Roadblocks to progress:

• There is a need for research focused specifically on pediatric epilepsy issues
• Absence of effective inter-institutional networks for sharing clinical data (especially on rare forms of catastrophic epilepsies)
• Need for collaborative cross-laboratory, multi-disciplinary approaches
• Poorly-developed technologies/hardware applicable to immature animals (e.g., micro-imaging, EEG monitoring)

References:

Chan KF, Jia Z, Murphy PA, Burnham WM, Cortez MA, Snead OC 3rd (2004) Learning and memory impairment in rats with chronic atypical absence seizures. Exp.
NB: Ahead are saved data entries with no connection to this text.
Lemma _get_multi_from_backend_run (self : CacheRegion) keys values w :
  Forall2 (fun k value => stored_envelope self w k = Ok value) keys values ->
  _get_multi_from_backend self keys w =
  (Return values, set_calls (multi_read_call self keys :: calls w) w).
Proof.
  intros H. unfold _get_multi_from_backend, multi_read_call.
  destruct (deserializer self) as [d|] eqn:D.
  - assert (exists raws,
      Forall2 (fun k raw => lookup_serialized w k = Ok raw) keys raws
      /\ Forall2 (fun raw value =>
                    _parse_serialized_from_backend self raw = Ok value)
           raws values) as (raws & Hraws & Hparse).
    { induction H as [|k value keys values Hk _ IH].
      - exists []. split; constructor.
      - destruct IH as (raws & H1 & H2).
        unfold stored_envelope in Hk. rewrite D in Hk.
        destruct (lookup_serialized w k) as [raw|exn] eqn:Hl;
          [|discriminate].
        exists (raw :: raws). split; constructor; assumption. }
    unfold backend_get_serialized_multi.
    unfold bind at 1. unfold bind at 1. unfold record_call at 1.
    cbv beta iota. unfold bind at 1, get_world at 1. cbv beta iota.
    rewrite mapM_lift.
    rewrite (sequence_results_Forall2
               (lookup_serialized
                  (set_calls (call_get_serialized_multi keys :: calls w) w))
               keys raws) by exact Hraws.
    cbn [outcome_of]. rewrite mapM_lift.
    rewrite (sequence_results_Forall2 _ _ _ Hparse). reflexivity.
  - unfold backend_get_multi.
    unfold bind at 1, record_call at 1. cbv beta iota.
    unfold bind at 1, get_world at 1. cbv beta iota.
    rewrite mapM_lift.
    rewrite (sequence_results_Forall2
               (lookup_object
                  (set_calls (call_get_multi keys :: calls w) w))
               keys values); [reflexivity|].
    unfold stored_envelope in H. rewrite D in H. exact H.
Qed.

Lemma mapM_value_fn (e : option Z) (now : Z) values w :
  mapM (fun value => let* value := value_fn e now value in
                     ret (payload_of value)) values w =
  (outcome_of
     (sequence_results
        (map (fun value =>
                Result_map payload_of
                  (unexpired e now (region_invalidator w) value)) values)),
   w).
Proof.
  induction values as [|value values IH]; [reflexivity|].
  cbn [mapM map sequence_results]. unfold bind at 1. unfold bind at 1.
  rewrite value_fn_unexpired.
  destruct (unexpired e now (region_invalidator w) value) as [y|exn];
    [|reflexivity].
  cbn [outcome_of Result_map]. unfold ret at 1. cbv beta iota.
  unfold bind at 1. rewrite IH.
  destruct (sequence_results _); reflexivity.
Qed.

(** [get_multi] on keys whose envelopes can be read. *)
Lemma get_multi_run (self : CacheRegion) k keys e values w :
  Forall2 (fun k value => stored_envelope self w (mangle self k) = Ok value)
    (k :: keys) values ->
  fst (get_multi self (k :: keys) e false w) =
  outcome_of
    (sequence_results
       (map (fun value =>
               Result_map payload_of
                 (unexpired
                    (match e with
                     | None => self_expiration_time self
                     | Some e' => Some e'
                     end)
                    (clock w (ticks w)) (region_invalidator w) value))
          values)).
Proof.
  intros H. unfold get_multi.
  unfold bind at 1.
  rewrite (_get_multi_from_backend_run self
             (map (mangle self) (k :: keys)) values w).
  2:{ apply Forall2_fmap_l. exact H. }
  cbv beta iota. mstep _unexpired_value_fn_run.
  rewrite mapM_value_fn. reflexivity.
Qed.

(** *** C9: the sentinel [-1] *)

(** C9.  [-1] means "no expiration" only to [get_or_create] and
    [get_or_create_multi], which map it to no expiration time before
    anything else (an envelope of the current version that is not
    invalidated is then returned whatever its age).  [get] compares the
    age with [-1] as it stands: for every stored envelope whose age is
    above -1 second, [get(key, expiration_time=-1)] returns [NO_VALUE]. *)
Theorem C9_get_compares_age_with_minus_one
  (self : CacheRegion) (w : World) (key : string) (cv : CachedValue)
  (ct : Z) :
  stored_envelope self w (mangle self key) = Ok (Cached cv) ->
  metadata_ct (metadata cv) = Ok ct ->
  clock w (ticks w) - ct > - second ->
  fst (get self key (Some (- second)) false w) = Return None
  /\ fst (get_multi self [key] (Some (- second)) false w) = Return [None]
  /\ effective_expiration_time self (Some (- second)) = None
  /\ (getitem (metadata cv) "v" = Ok (JInt value_version) ->
      0 < ct ->
      DefaultInvalidationStrategy.is_invalidated (region_invalidator w) ct
        = false ->
      forall creator scf args,
        fst (get_or_create self key creator (Some (- second)) scf args w)
        = Return (payload cv)).
Proof.
  intros Hs Hct Hage. split; [|split; [|split]].
  - rewrite (get_run _ _ _ _ _ _ Hs Hct).
    assert (Z.gtb (clock w (ticks w) - ct) (- second) = true) as ->
      by (apply Z.gtb_lt; lia).
    reflexivity.
  - rewrite (get_multi_run self key [] _ [Cached cv] w)
      by (repeat constructor; exact Hs).
    cbn [map sequence_results unexpired]. rewrite Hct.
    assert (Z.gtb (clock w (ticks w) - ct) (- second) = true) as ->
      by (apply Z.gtb_lt; lia).
    reflexivity.
  - unfold effective_expiration_time. rewrite Z.eqb_refl. reflexivity.
  - intros Hv Hpos Hinv creator scf args. unfold get_or_create.
    assert (effective_expiration_time self (Some (- second)) = None) as ->
      by (unfold effective_expiration_time; rewrite Z.eqb_refl; reflexivity).
    erewrite Lock_fresh; [reflexivity| |exact Hpos|exact I].
    rewrite (get_value_cached _ _ _ _ _ _ _ Hs Hv Hct).
    unfold DefaultInvalidationStrategy.is_hard_invalidated,
      DefaultInvalidationStrategy.is_soft_invalidated.
    rewrite Hinv, !andb_false_r. reflexivity.
Qed.

Lemma C9_witness :
  fst (get plain_region "k" (Some (- second)) false
         (world_with "k" (Obj current_envelope))) = Return None
  /\ fst (get_multi plain_region ["k"] (Some (- second)) false
            (world_with "k" (Obj current_envelope))) = Return [None]
  /\ effective_expiration_time plain_region (Some (- second)) = None
  /\ fst (get_or_create plain_region "k" creator_42 (Some (- second))
            None None (world_with "k" (Obj current_envelope)))
     = Return (PyInt 7).
Proof.
  destruct (C9_get_compares_age_with_minus_one plain_region
              (world_with "k" (Obj current_envelope)) "k" current_envelope
              (1699999990 * second))
    as (H1 & H2 & H3 & H4).
  - reflexivity.
  - reflexivity.
  - vm_compute. reflexivity.
  - split; [exact H1|]. split; [exact H2|]. split; [exact H3|].
    apply H4; reflexivity.
Defined.

(** *** C1: envelopes of another schema version *)

Lemma get_ignore_expiration (self : CacheRegion) key e value w :
  stored_envelope self w (mangle self key) = Ok value ->
  fst (get self key e true w) = Return (payload_of value).
Proof.
  intros Hs. unfold get, _get_cache_value.
  unfold bind at 1. unfold bind at 1.
  rewrite _get_from_backend_run, Hs. reflexivity.
Qed.

Lemma multi_get_value_miss (self : CacheRegion) values orig_key key e w value :
  dict_get key values = Some value ->
  is_miss w value ->
  multi_get_value self values orig_key key e w =
  (Return (payload_of value, 0), w).
Proof.
  intros Hget Hmiss. unfold multi_get_value. rewrite Hget.
  cbn [from_option id].
  mstep (_is_cache_miss_true self value orig_key w Hmiss). reflexivity.
Qed.

(** The claim C1 fails for [get] and [get_multi]: an envelope of schema
    version 1 is stored under "k", and both return its payload. *)
Lemma C1_counterexample :
  let w := world_with "k" (Obj old_version_envelope) in
  stored_envelope plain_region w "k" = Ok (Cached old_version_envelope)
  /\ getitem (metadata old_version_envelope) "v" = Ok (JInt 1)
  /\ JInt 1 <> JInt value_version
  /\ fst (get plain_region "k" None false w) = Return (Some (PyInt 7))
  /\ fst (get_multi plain_region ["k"] None false w)
     = Return [Some (PyInt 7)]
  /\ fst (get plain_region "k" None false w) <> Return None.
Proof.
  cbv zeta. split; [reflexivity|]. split; [reflexivity|].
  split; [discriminate|]. split; [reflexivity|]. split; [reflexivity|].
  vm_compute. discriminate.
Qed.

(** C1, amended.  For every stored envelope whose metadata field ["v"]
    differs from [value_version], [get_or_create] treats the read as a
    miss and does not return the stored payload: [_is_cache_miss] answers
    true, the reader signals that regeneration is needed, and every value
    the call returns is a result of the creator.  [get] and [get_multi]
    do not look at ["v"]: they return the payload of such an envelope
    whenever it is neither expired nor invalidated, and always with
    [ignore_expiration]. *)
Theorem C1_version_mismatch_is_a_miss_for_get_or_create
  (self : CacheRegion) (w : World) (key : string) (cv : CachedValue)
  (j : Json) :
  stored_envelope self w (mangle self key) = Ok (Cached cv) ->
  getitem (metadata cv) "v" = Ok j ->
  j <> JInt value_version ->
  (forall orig_key w',
     _is_cache_miss self (Cached cv) orig_key w' = (Return true, w'))
  /\ (forall e,
        fst (get_value self (mangle self key) key e w)
        = Raise NeedRegenerationException)
  /\ (forall creator e scf args x,
        fst (get_or_create self key creator e scf args w) = Return x ->
        exists w', creator_call creator args w' = Ok x)
  /\ (forall e,
        fst (get self key e true w) = Return (Some (payload cv)))
  /\ (forall e ct,
        metadata_ct (metadata cv) = Ok ct ->
        match (match e with
               | None => self_expiration_time self
               | Some e' => Some e'
               end) with
        | Some e' => clock w (ticks w) - ct <= e'
        | None => True
        end ->
        DefaultInvalidationStrategy.is_invalidated (region_invalidator w) ct
          = false ->
        fst (get self key e false w) = Return (Some (payload cv))
        /\ fst (get_multi self [key] e false w)
           = Return [Some (payload cv)]).
Proof.
  intros Hs Hv Hne.
  assert (forall w', is_miss w' (Cached cv)) as Hmiss
    by (intros w'; exists j; split; [exact Hv|left; exact Hne]).
  split; [|split; [|split; [|split]]].
  - intros orig_key w'. apply _is_cache_miss_true, Hmiss.
  - intros e.
    rewrite (get_value_miss self _ key e w (Cached cv) Hs); [reflexivity|].
    apply _is_cache_miss_true, Hmiss.
  - intros creator e scf args x Hret.
    exact (get_or_create_miss_returns self key creator e scf args w
             (Cached cv) x Hs (Hmiss w) Hret).
  - intros e. apply (get_ignore_expiration _ _ _ _ _ Hs).
  - intros e ct Hct Hage Hinv.
    assert (match (match e with
                   | None => self_expiration_time self
                   | Some e' => Some e'
                   end) with
            | Some e' => Z.gtb (clock w (ticks w) - ct) e'
            | None => false
            end = false) as Hexp.
    { destruct (match e with
                | None => self_expiration_time self
                | Some e' => Some e'
                end) as [e'|]; [|reflexivity].
      rewrite Z.gtb_ltb. apply Z.ltb_ge. exact Hage. }
    split.
    + rewrite (get_run _ _ _ _ _ _ Hs Hct), Hexp, Hinv. reflexivity.
    + rewrite (get_multi_run self key [] _ [Cached cv] w)
        by (repeat constructor; exact Hs).
      cbn [map sequence_results unexpired]. rewrite Hct, Hexp, Hinv.
      reflexivity.
Qed.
Neurol., 190:328-336.

Schwartzkroin PA, Roper SN, Wenzel HJ (2004) Cortical dysplasia and epilepsy: animal models.  Adv Exp Med Biol. 548:145-174.

Stables JP, Bertram EH, White HS, Coulter DA, Dichter MA, Jacobs MP, Loscher W, Lowenstein DH, Moshe SL, Noebels JL, Davis M (2002) Models for epilepsy and epileptogenesis: report from the NIH workshop, Bethesda, Maryland. Epilepsia 43:1410-1420.

Jensen FE, Baram TZ (2000) Developmental seizures induced by common early-life insults: short- and long-term effects on seizure susceptibility.  Ment Retard Dev Disabil Res Rev. 6:253-257.

Dube C, Marescaux C, Nehlig A (2000) A metabolic and neuropathological approach to the understanding of plastic changes that occur in the immature and adult rat brain during lithium-pilocarpine-induced epileptogenesis. Epilepsia 41 (Suppl 6):S36-S43.

Anderson AE, Hrachovy RA, Antalffy BA, Armstrong DL, Swann JW (1999) A chronic focal epilepsy with mossy fiber sprouting follows recurrent seizures induced by intrahippocampal tetanus toxin injection in infant rats. Neuroscience  92:73-82.

Kubova H, Moshe SL (1994) Experimental models of epilepsy in young animals.

J Child Neurol. 9 (Suppl 1):S3-S11.

Pitkänen, A., Schwartzkroin, P., Moshé, S.L. (Eds), Models of Seizures and Epilepsy, Elsevier (2005).